Anos eleitorais costumam impor uma dose adicional de incerteza aos mercados. À medida que propostas econômicas, pesquisas e expectativas sobre o próximo governo entram no radar, Bolsa, câmbio e juros passam a incorporar mais rapidamente mudanças de percepção sobre política fiscal, inflação e trajetória da economia. O resultado tende a ser uma volatilidade maior, que pode levar o investidor a um erro recorrente: transformar incerteza política em motivo para abandonar sua estratégia de longo prazo.
Para Homero Guizzo, economista da Terra Investimentos, o mercado reage menos ao calendário eleitoral em si e mais às consequências econômicas que os investidores atribuem aos diferentes cenários. “Historicamente, períodos eleitorais experimentam maior volatilidade porque coincidem com ajustes nas expectativas dos agentes econômicos para o futuro próximo.” Tentar antecipar cada movimento, porém, pode ser menos eficiente do que preparar a carteira para diferentes resultados, evitando apostas excessivamente dependentes de um candidato, setor ou cenário econômico.
É nesse ponto que a diversificação ganha relevância. A combinação de ativos de crescimento com instrumentos mais defensivos pode amortecer movimentos bruscos, enquanto a exposição internacional reduz a dependência dos riscos domésticos. Renda fixa, ouro, títulos do Tesouro americano, ativos de menor volatilidade e investimentos ligados a diferentes mercados e moedas podem cumprir funções distintas dentro da carteira.

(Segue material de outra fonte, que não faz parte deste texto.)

Lemma keeps_upsert k r : keeps (exec (λ c : db, sql_upsert c t k r)).
Proof. on_table. Qed.
Lemma keeps_insert k r : keeps (exec (λ c : db, sql_insert c t k r)).
Proof. on_table. Qed.
Lemma keeps_update_if k n o : keeps (exec (λ c : db, sql_update_if c t k n o)).
Proof. on_table. Qed.
Lemma keeps_delete k : keeps (exec (λ c : db, sql_delete c t k)).
Proof. on_table. Qed.
Lemma keeps_kv_put k v : keeps (kv_put t k v : M db GraphError unit).
Proof. apply keeps_bind; [apply keeps_lift|intros _; apply keeps_upsert]. Qed.
Lemma keeps_kv_delete k : keeps (kv_delete t k : M db GraphError bool).
Proof.
  apply keeps_bind; [apply keeps_lift|intros _].
  apply keeps_bind; [apply keeps_delete|intros; apply keeps_ret].
Qed.
End Statements.

Create HintDb keeps discriminated.
#[export] Hint Constants Opaque : keeps.
#[export] Hint Resolve keeps_ret keeps_throw keeps_lift keeps_reads keeps_upsert keeps_insert
  keeps_update_if keeps_delete keeps_kv_put keeps_kv_delete : keeps.

(** Walks a computation, like [solve_refines]. *)
Ltac keeps_step :=
  match goal with
  | |- keeps (for_each _ _) => apply keeps_for_each; intros ?
  | |- keeps (if ?b then _ else _) => destruct b
  | |- keeps (match ?x with _ => _ end) => destruct x
  | |- keeps _ => solve [eauto 2 with keeps]
  | |- keeps (mbind _ _) => apply keeps_bind; [|intros ?]
  | |- _ ∈ core_tables => unfold core_tables; set_solver
  end.
Ltac solve_keeps := repeat keeps_step.

Lemma core_nodes : TABLE_NODES ∈ core_tables. Proof. by_decide. Qed.
Lemma core_out : TABLE_ADJ_OUT ∈ core_tables. Proof. by_decide. Qed.
Lemma core_in : TABLE_ADJ_IN ∈ core_tables. Proof. by_decide. Qed.
Lemma core_props : TABLE_EDGE_PROPS ∈ core_tables. Proof. by_decide. Qed.
Lemma core_meta : METADATA ∈ core_tables. Proof. by_decide. Qed.
#[export] Hint Resolve core_nodes core_out core_in core_props core_meta : keeps.
(** The smallest positive number not in the sorted list. *)
Fixpoint smallest_unused (used : list N) (n : N) : N :=
  match used with
  | [] => n
  | u :: used' =>
      if decide (u = n) then smallest_unused used' (u64_add n 1)
      else if decide (n < u)%N then n
      else smallest_unused used' n
  end.

(** ** Values *)

(** The string value of a property. *)
Definition string_value (props : Properties) (p : string) : option string :=
  match props !! p with Some (Value.String s) => Some s | _ => None end.
Definition string_values (props : option Properties) (ps : list string) : list (option string) :=
  (λ p, props ≫= λ m, string_value m p) <$> ps.
Definition any_string (props : Properties) (ps : list string) : bool :=
  existsb (λ p, bool_decide (is_Some (string_value props p))) ps.

Section Fts.
Context {conn : Type} {O : SqlOps conn} {Mp : Msgpack}.
Abbreviation M' := (M conn GraphError).

Definition fts_table_exists (table : string) (c : conn) : Res bool :=
  storage (sql_table_exists c table).

Definition resolve_fts_table (label property : string) (c : conn) : Res string :=
  fts_table_name label property ≫= λ canonical : string,
  fts_table_exists canonical c ≫= λ e : bool,
  if e then Ok canonical else
  legacy_fts_table_name label property ≫= λ legacy : string,
  fts_table_exists legacy c ≫= λ e : bool,
  if e then Ok legacy else Ok canonical.

(** ** Listing *)
Definition list_all_fulltext_indexes (c : conn) : Res (list FtsIndexInfo) :=
  storage (sql_fts_tables c "node_fts_%") ≫= λ rows : list (string * string),
  Ok (omap fts_info_of rows).

Definition list_fulltext_indexes_for_label (label : string) (c : conn)
    : Res (list FtsIndexInfo) :=
  list_all_fulltext_indexes c ≫= λ all : list FtsIndexInfo,
  Ok (filter (λ info, fi_label info = label) all).

Definition covers (label property : string) (info : FtsIndexInfo) : Prop :=
  fi_label info = label ∧ property ∈ fi_properties info.
#[global] Instance covers_dec l p info : Decision (covers l p info).
Proof. unfold covers. apply _. Defined.
(* ===== verification/FtsSpec.v ===== *)
(** * Full-text tables: what they hold, beside the other tables *)
From S2P Require Export Fts IndexMaint IndexCreate.

(** * What the full-text tables hold

    [fts_ok ns d]: every full-text table of [d] has one row for each node of [ns]
    with the label and a string in an indexed property, and no others.  The
    maintenance loops keep it so. *)

(** ** Row ids *)
Lemma i64_of_u64_inj m n : in_u64 m → in_u64 n → i64_of_u64 m = i64_of_u64 n → m = n.
Proof.
  unfold in_u64, i64_of_u64, u64_mod. intros Hm Hn. repeat case_decide; lia.
Qed.
Lemma u64_of_i64_of_u64 n : in_u64 n → u64_of_i64 (i64_of_u64 n) = n.
Proof.
  unfold in_u64, i64_of_u64, u64_of_i64, u64_mod. intros Hn. case_decide.
  - rewrite Z.mod_small by lia. lia.
  - rewrite <- (Z_mod_plus_full _ 1), Z.mod_small by lia. lia.
Qed.

(** ** The row of a node *)
Definition is_multi (info : FtsIndexInfo) : bool :=
  bool_decide (is_Some (strip_prefix "node_fts_multi_" (fi_table_name info))).
Definition info_columns (info : FtsIndexInfo) : list string :=
  if is_multi info then fi_properties info else ["content"].

(** The non-null columns of the values. *)
Definition columns_map (vals : list (string * option string)) : gmap string string :=
  list_to_map (omap (λ cv : string * option string, (λ v, (cv.1, v)) <$> cv.2) vals).

Definition row_of (info : FtsIndexInfo) (o : option Properties) : option (gmap string string) :=
  let vals := string_values o (fi_properties info) in
  if existsb (λ v, bool_decide (is_Some v)) vals
  then Some (columns_map (zip (info_columns info) vals)) else None.

Lemma any_string_values p ps :
  any_string p ps = existsb (λ v, bool_decide (is_Some v)) (string_values (Some p) ps).
Proof. unfold any_string, string_values. induction ps as [|q ps IH]; [done|]. cbn. by rewrite IH. Qed.

Lemma row_of_none info : row_of info None = None.
Proof.
  unfold row_of, string_values.
  assert (existsb (λ v : option string, bool_decide (is_Some v))
    ((λ p, None ≫= (λ m : Properties, string_value m p)) <$> fi_properties info) = false) as ->;
    [|done]. by induction (fi_properties info).
Qed.

(** Name and columns of a table fit what the catalogue says of it. *)
Definition columns_ok (info : FtsIndexInfo) (f : fts) : Prop :=
  fts_cols f = info_columns info ∧ (is_multi info = false → ∃ p, fi_properties info = [p]).

Definition node_row (ns : gmap N NodeRecord) (info : FtsIndexInfo) (i : N)
    : option (gmap string string) :=
  rec ← ns !! i;
  if decide (fi_label info ∈ rec_labels rec) then row_of info (Some (rec_properties rec)) else None.

(** The tables the catalogue query finds, with what is read off their names. *)
Definition fts_tbl (d : db) (T : tbl) (f : fts) (info : FtsIndexInfo) : Prop :=
  d !! str_lower (tbl_name T) = Some T ∧ tbl_fts T = Some f
  ∧ like None "node_fts_%" (tbl_name T) = true
  ∧ fts_info_of (tbl_name T, fts_sql f) = Some info.

Record fts_ok (ns : gmap N NodeRecord) (d : db) : Prop := {
  fo_keys k T : d !! k = Some T → k = str_lower (tbl_name T);
  fo_columns T f info : fts_tbl d T f info → columns_ok info f;
  fo_rows T f info : fts_tbl d T f info →
    ∀ i, in_u64 i → fts_rows f !! i64_of_u64 i = node_row ns info i;
  fo_ids T f info : fts_tbl d T f info →
    ∀ z, is_Some (fts_rows f !! z) → ∃ i, in_u64 i ∧ z = i64_of_u64 i;
}.

Lemma fts_info_table x info : fts_info_of x = Some info → fi_table_name info = x.1.
Proof.
  destruct x as [name sql]. unfold fts_info_of. cbn [fst].
  destruct (strip_prefix "node_fts$" name); [by intros ((? & ?) & _ & ->)%fmap_Some|].
  destruct (strip_prefix "node_fts_multi_" name); [by intros ((? & ?) & _ & ->)%fmap_Some|].
  destruct (strip_prefix "node_fts_" name); [|done]. cbn [mbind option_bind].
  by intros ((? & ?) & _ & ->)%fmap_Some.
Qed.

(** ** One table *)
Section Step.
Context {Mp : Msgpack}.
Context {d : db} {T : tbl} {f : fts} {info : FtsIndexInfo} (Ht : fts_tbl d T f info).

Lemma fts_find : find_tbl d (fi_table_name info) = Some T.
Proof. destruct Ht as (HT & _ & _ & Hi). by rewrite (fts_info_table _ _ Hi). Qed.
Lemma fts_table_name_eq : fi_table_name info = tbl_name T.
Proof. destruct Ht as (_ & _ & _ & Hi). apply (fts_info_table _ _ Hi). Qed.

(** [d] with other rows in this table. *)
Definition with_rows (m : gmap Z (gmap string string)) : db := set_fts d (tbl_name T) T f m.
Definition with_rows_tbl (m : gmap Z (gmap string string)) : tbl :=
  mkTbl (tbl_name T) (tbl_cols T) (tbl_rows T) (Some (mkFts (fts_sql f) (fts_cols f) m)).

Lemma with_rows_self : with_rows (fts_rows f) = d.
Proof.
  destruct Ht as (HT & Hf & _). unfold with_rows, set_fts. apply insert_id. rewrite HT.
  destruct T as [n cs rs o]. cbn in *. rewrite Hf. by destruct f.
Qed.
Lemma with_rows_tbl_ok m :
  fts_tbl (with_rows m) (with_rows_tbl m) (mkFts (fts_sql f) (fts_cols f) m) info.
Proof.
  destruct Ht as (HT & Hf & Hl & Hi). split_and!; [|done..].
  unfold with_rows, set_fts. cbn. apply lookup_insert_eq.
Qed.

Lemma fts_delete_run i :
  fts_delete (fi_table_name info) i d = (with_rows (base.delete (i64_of_u64 i) (fts_rows f)), Ok ()).
Proof.
  unfold fts_delete, exec. cbn. unfold db_fts_delete, on_fts. rewrite fts_find.
  destruct Ht as (_ & -> & _). cbn. by rewrite fts_table_name_eq.
Qed.

Lemma fts_insert_run i vals :
  fts_rows f !! i64_of_u64 i = None → vals.*1 ⊆ fts_cols f →
  fts_insert (fi_table_name info) i vals d
  = (with_rows (<[i64_of_u64 i := columns_map vals]> (fts_rows f)), Ok ()).
Proof.
  intros Hno Hsub. unfold fts_insert, exec. cbn. unfold db_fts_insert, on_fts.
  rewrite fts_find. destruct Ht as (_ & -> & _). cbn.
  rewrite decide_True, Hno; [by rewrite fts_table_name_eq|].
  apply Forall_forall. intros cv Hcv. apply Hsub, list_elem_of_fmap. eauto.
Qed.
End Step.

Section Update.
Context {Mp : Msgpack}.

Lemma zip_fst_sub {A B} (l : list A) (k : list B) : (zip l k).*1 ⊆ l.
Proof.
  revert k. induction l as [|x l IH]; intros [|y k]; cbn; [set_solver..|].
  intros z. rewrite !elem_of_cons. specialize (IH k z). tauto.
Qed.

Lemma not_some_none {A} : ¬ is_Some (@None A).
Proof. by intros [? ?]. Qed.

(** Set or clear the row of a node. *)
Definition put_row (i : N) (o : option (gmap string string)) (m : gmap Z (gmap string string))
    : gmap Z (gmap string string) := partial_alter (λ _, o) (i64_of_u64 i) m.

Lemma put_row_self i o m : m !! i64_of_u64 i = o → put_row i o m = m.
Proof. intros <-. apply partial_alter_self. Qed.
Lemma put_row_eq i o m : put_row i o m !! i64_of_u64 i = o.
Proof. apply lookup_partial_alter_eq. Qed.
Lemma put_row_ne i o m z : z ≠ i64_of_u64 i → put_row i o m !! z = m !! z.
Proof. intros. by apply lookup_partial_alter_ne. Qed.
Lemma put_row_delete i o m : put_row i o (base.delete (i64_of_u64 i) m) = put_row i o m.
Proof.
  apply map_eq. intros z. destruct (decide (z = i64_of_u64 i)) as [->|Hz].
  - by rewrite !put_row_eq.
  - by rewrite !put_row_ne, lookup_delete_ne by done.
Qed.

(** The statement that inserts the new row, whichever shape the table has. *)
Lemma insert_new_run d T f info i new :
  fts_tbl d T f info → columns_ok info f → fts_rows f !! i64_of_u64 i = None →
  (if existsb (λ v, bool_decide (is_Some v)) (string_values (Some new) (fi_properties info))
   then if is_multi info
        then fts_insert (fi_table_name info) i
               (zip (fi_properties info) (string_values (Some new) (fi_properties info)))
        else match string_values (Some new) (fi_properties info) with
             | Some s :: _ => fts_insert (fi_table_name info) i [("content", Some s)]
             | _ => lift Panic
             end
   else mret ()) d
  = (with_rows (d := d) (T := T) (f := f) (put_row i (row_of info (Some new)) (fts_rows f)), Ok ()).
Proof.
  intros Ht [Hc Hs] Hno. unfold row_of.
  destruct (existsb _ _) eqn:Ee.
  - unfold info_columns in *. destruct (is_multi info).
    + rewrite (fts_insert_run Ht) by (rewrite ?Hc; done || apply zip_fst_sub). done.
    + destruct (Hs eq_refl) as [p Ep]. rewrite Ep in *. unfold string_values in *. cbn in Ee |- *.
      destruct (string_value new p) as [s|].
      * rewrite (fts_insert_run Ht) by (rewrite ?Hc; done). done.
      * by rewrite bool_decide_eq_false_2 in Ee by apply not_some_none.
  - rewrite run_ret, put_row_self by done. by rewrite (with_rows_self Ht).
Qed.

Lemma update_one_run d T f info i old new :
  fts_tbl d T f info → columns_ok info f → fts_rows f !! i64_of_u64 i = row_of info old →
  update_fts_for_node_one_index i info old new d
  = (with_rows (d := d) (T := T) (f := f) (put_row i (row_of info (Some new)) (fts_rows f)), Ok ()).
Proof.
  intros Ht Hc Hrow. unfold update_fts_for_node_one_index.
  destruct (decide _) as [E|Hne].
  - rewrite run_ret, put_row_self; [by rewrite (with_rows_self Ht)|].
    rewrite Hrow. unfold row_of. by rewrite E.
  - destruct (existsb _ (string_values old _)) eqn:Eold.
    + rewrite (run_bind _ _ _ _ _ (fts_delete_run Ht i)).
      pose proof (with_rows_tbl_ok Ht (base.delete (i64_of_u64 i) (fts_rows f))) as Ht'.
      etrans; [apply (insert_new_run _ _ _ info i new Ht');
        [by split; apply Hc|cbn; apply lookup_delete_eq]|].
      cbn [fts_rows]. rewrite put_row_delete. f_equal. unfold with_rows, set_fts, with_rows_tbl.
      cbn. by rewrite insert_insert_eq.
    + rewrite (run_bind _ _ _ _ _ (run_ret _ _)).
      apply (insert_new_run _ _ _ info i new Ht Hc). rewrite Hrow. unfold row_of. by rewrite Eold.
Qed.

Lemma remove_one_run d T f info i p :
  fts_tbl d T f info → fts_rows f !! i64_of_u64 i = row_of info (Some p) →
  (if any_string p (fi_properties info) then fts_delete (fi_table_name info) i else mret ()) d
  = (with_rows (d := d) (T := T) (f := f) (put_row i None (fts_rows f)), Ok ()).
Proof.
  intros Ht Hrow. rewrite any_string_values. unfold row_of in Hrow.
  destruct (existsb _ _) eqn:Ee; rewrite ?Ee in Hrow.
  - by rewrite (fts_delete_run Ht).
  - rewrite run_ret, put_row_self by done. by rewrite (with_rows_self Ht).
Qed.
End Update.

(** ** The loops *)
Record fts_touched (D : list string) (i : N) (new : option Properties) (d d' : db) : Prop := {
  ft_heads k : tbl_head <$> d' !! k = tbl_head <$> d !! k;
  ft_frame k T : d !! k = Some T → tbl_name T ∉ D → d' !! k = Some T;
  ft_rows T f info : fts_tbl d T f info → tbl_name T ∈ D →
    d' !! str_lower (tbl_name T)
    = Some (with_rows_tbl (T := T) (f := f) (put_row i (row_of info new) (fts_rows f)));
}.

(** A table with the same heading means the same index. *)
Lemma fts_tbl_back d d' T' f' info :
  (∀ k, tbl_head <$> d' !! k = tbl_head <$> d !! k) → fts_tbl d' T' f' info →
  ∃ T f, fts_tbl d T f info ∧ tbl_name T = tbl_name T' ∧ fts_cols f = fts_cols f'.
Proof.
  intros Hh (HT & Hf & Hl & Hi). specialize (Hh (str_lower (tbl_name T'))). rewrite HT in Hh.
  symmetry in Hh. apply fmap_Some in Hh as (T & HT0 & E). unfold tbl_head in E. rewrite Hf in E.
  injection E as E1 E2 E3. symmetry in E3. apply fmap_Some in E3 as (f & Hf0 & [= E4 E5]).
  exists T, f. split_and!; [|done|done]. unfold fts_tbl. rewrite <- E1, <- E4. done.
Qed.

Lemma fts_tbl_fun d T f info T' f' info' :
  fts_tbl d T f info → fts_tbl d T' f' info' → tbl_name T = tbl_name T' →
  T = T' ∧ f = f' ∧ info = info'.
Proof.
  intros (H1 & H2 & _ & H3) (H1' & H2' & _ & H3') E. rewrite E in H1. simplify_eq.
  done.
Qed.

Lemma fts_touched_nil i new d : fts_touched [] i new d d.
Proof. split; [done|done|]. by intros T f info _ ?%not_elem_of_nil. Qed.

Lemma fts_touched_app D1 D2 i new d1 d2 d3 :
  (∀ n, n ∈ D1 → n ∉ D2) → (∀ k T, d1 !! k = Some T → k = str_lower (tbl_name T)) →
  fts_touched D1 i new d1 d2 → fts_touched D2 i new d2 d3 → fts_touched (D1 ++ D2) i new d1 d3.
Proof.
  intros Hd Hk H12 H23. split.
  - intros k. by rewrite (ft_heads _ _ _ _ _ H23), (ft_heads _ _ _ _ _ H12).
  - intros k T HT Hn. apply (ft_frame _ _ _ _ _ H23); [|set_solver].
    apply (ft_frame _ _ _ _ _ H12); [done|set_solver].
  - intros T f info Ht [H1|H2]%elem_of_app.
    + apply (ft_frame _ _ _ _ _ H23); [by apply (ft_rows _ _ _ _ _ H12)|by apply Hd].
    + apply (ft_rows _ _ _ _ _ H23); [|done]. destruct Ht as (HT & Ht). split; [|done].
      apply (ft_frame _ _ _ _ _ H12); [done|]. intros H1. by apply (Hd _ H1).
Qed.

Lemma fts_touched_one d T f info i new :
  fts_tbl d T f info →
  fts_touched [fi_table_name info] i new d
    (with_rows (d := d) (T := T) (f := f) (put_row i (row_of info new) (fts_rows f))).
Proof.
  intros Ht. pose proof Ht as (HT & Hf & _ & _). rewrite (fts_table_name_eq Ht).
  unfold with_rows, set_fts. split.
  - intros k. destruct (decide (k = str_lower (tbl_name T))) as [->|Hk];
      [|by rewrite lookup_insert_ne].
    rewrite lookup_insert_eq, HT. unfold tbl_head. cbn. by rewrite Hf.
  - intros k T' HT' Hn. rewrite lookup_insert_ne; [done|]. intros <-. rewrite HT in HT'.
    simplify_eq. set_solver.
  - intros T' f' info' Ht' Hin%list_elem_of_singleton.
    destruct (fts_tbl_fun _ _ _ _ _ _ _ Ht' Ht Hin) as (-> & -> & ->).
    apply lookup_insert_eq.
Qed.

(** The list of indexes the code works through. *)
Section Listing.
Context {d : db} (Hk : ∀ k T, d !! k = Some T → k = str_lower (tbl_name T)) (p : string).

Lemma elem_of_fts_tables x :
  x ∈ fts_tables d p ↔ like None p x.1 = true
    ∧ ∃ T f, d !! str_lower (tbl_name T) = Some T ∧ tbl_fts T = Some f
             ∧ x = (tbl_name T, fts_sql f).
Proof.
  unfold fts_tables. rewrite list_elem_of_filter, list_elem_of_omap.
  apply and_iff_compat_l. split.
  - intros (T & ([k T'] & -> & HT)%list_elem_of_fmap & E). cbn [snd] in *.
    apply elem_of_map_to_list in HT. pose proof (Hk _ _ HT) as ->.
    apply fmap_Some in E as (f & Hf & ->). eauto.
  - intros (T & f & HT & Hf & ->). exists T. split; [|by rewrite Hf].
    apply list_elem_of_fmap. exists (str_lower (tbl_name T), T). split; [done|].
    by apply elem_of_map_to_list.
Qed.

ETFs, por reunirem vários ativos em um único instrumento, também permitem ampliar essa diversificação sem exigir que o investidor tente escolher antecipadamente quais empresas ou setores serão vencedores após as urnas.
Eleições, portanto, não deveriam ser motivo para afastar o investidor do mercado, mas para lembrá-lo da importância de não depender de um único cenário. Mais do que tentar prever pesquisas, resultados ou a reação dos preços, atravessar um período eleitoral exige uma carteira diversificada e um plano de investimento bem definido, coerente com objetivos, horizonte e tolerância ao risco.
Quando a estratégia está preparada para diferentes cenários, a volatilidade deixa de comandar as decisões. Em períodos de incerteza, não é quem tenta prever o mercado que está mais protegido, mas quem sabe exatamente por que, onde e por quanto tempo está investindo.